TEPA eliminates or reduces tariffs on 92.2% of EFTA’s tariff lines, covering nearly 99.6% of India’s exports to these markets. In return, India offers access on 82.7% of tariff lines, protecting over 80% of gold imports and key agricultural goods. This balanced reciprocity strengthens India’s competitive positioning in high-value sectors such as machinery, processed food, apparel, electronics, and engineering.

In services, TEPA provides wider market access through digital delivery, commercial presence, and skilled professional mobility. India gains recognition for professional qualifications in nursing, accounting, and architecture through Mutual Recognition Agreements (MRAs), enhancing opportunities for its service workforce in high-income markets.

Boosting exports and innovation

Indian exporters in engineering goods, textiles, marine products, and processed foods stand to gain immediate access advantages. The removal of tariffs on fish, prawns, coffee, and confectionery enhances export competitiveness, while simplified standards improve ease of trade for MSMEs. Switzerland’s strong innovation ecosystem and India’s manufacturing scale are expected to converge in joint ventures and technology collaborations.

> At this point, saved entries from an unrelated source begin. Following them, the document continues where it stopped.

(** When the ring refuses the cookie record, the probe submits nothing,
    adds one to the sideband slot of the current CPU and of no other CPU or
    slot, and the cookie stays pending. *)
Theorem cookie_refused_is_counted `{KL : BpfKernelLaws} `{T : CoreTarget} c s conf_uid txid n :
  config_uid s = Some conf_uid -> kprobe_reply c = 0 ->
  filtered_out conf_uid (current_uid c) = false ->
  map_lookup (tid_to_txid_map s) (current_tid c) = Some txid -> txid <> 0 ->
  next_cookie c s <> 0 ->
  (ringbuf_reserve (trace_event_map s) (csize binder_cookie_sideband)).1 = None ->
  percpu_lookup (ringbuf_overflow_map s) (cur_cpu c) RB_OVF_SLOT_SIDEBAND = Some n ->
  let s' := kprobe_binder_transaction_cookie c s in
  records s' = records s /\
  percpu_lookup (ringbuf_overflow_map s') (cur_cpu c) RB_OVF_SLOT_SIDEBAND = Some (u64 (n + 1)) /\
  (forall cpu slot, (cpu, slot) <> (cur_cpu c, RB_OVF_SLOT_SIDEBAND) ->
     percpu_lookup (ringbuf_overflow_map s') cpu slot =
     percpu_lookup (ringbuf_overflow_map s) cpu slot) /\
  map_lookup (pending_map s') (current_tid c) = Some (next_cookie c s).
Proof.
  intros Hcf Hr Hf Ht Ht0 Hck Hres Hn s'. unfold s'.
  rewrite (cookie_runs c s conf_uid txid) by done. unfold submit_or_count.
  match goal with |- context [reserve ?t ?x] =>
    pose proof (reserve_keeps t x) as Hk; pose proof (reserve_outside t x) as Ho;
    assert ((reserve t x).1 = None) as Hno; [|destruct (reserve t x) as [ob s2]] end.
  { unfold reserve. cbn [trace_event_map with_pending with_clock]. by destruct (ringbuf_reserve _ _). }
  cbn in Hno, Hk, Ho. subst ob. unfold outside_ring in Ho. cbn in Ho.
  injection Ho as Hcm Hp Htm Hov Hkc. unfold inc_overflow. rewrite Hov, Hn. cbn.
  rewrite Hp. split_and!; [exact Hk|by eapply store_same|intros; by apply store_other|apply update_same].
Qed.

Definition sim_full_state : bpf_state :=
  with_ring (with_txid (sim_state 10123 5000) [(1201, 5000)]) (SimRing 0 []).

Intellectual property provisions reaffirm TRIPS commitments while preserving India’s flexibility to ensure access to affordable medicines. This balance strengthens investor confidence without undermining domestic policy space. The agreement also integrates sustainability goals, promoting energy-efficient manufacturing and low-carbon trade processes.

Strategic and economic implications

For India, TEPA represents more than a trade pact — it’s a statement of trust and strategic alignment with economies that value transparency, sustainability, and rule-based commerce. The deal enhances India’s access to advanced European markets while projecting it as a reliable partner in global supply chains. For EFTA, it diversifies risk and strengthens economic ties with one of the fastest-growing major economies.

If executed effectively, TEPA can reshape India’s trade map by boosting high-quality investments, accelerating export diversification, and generating formal employment. It sets a template for future FTAs that balance ambition with inclusion and resilience.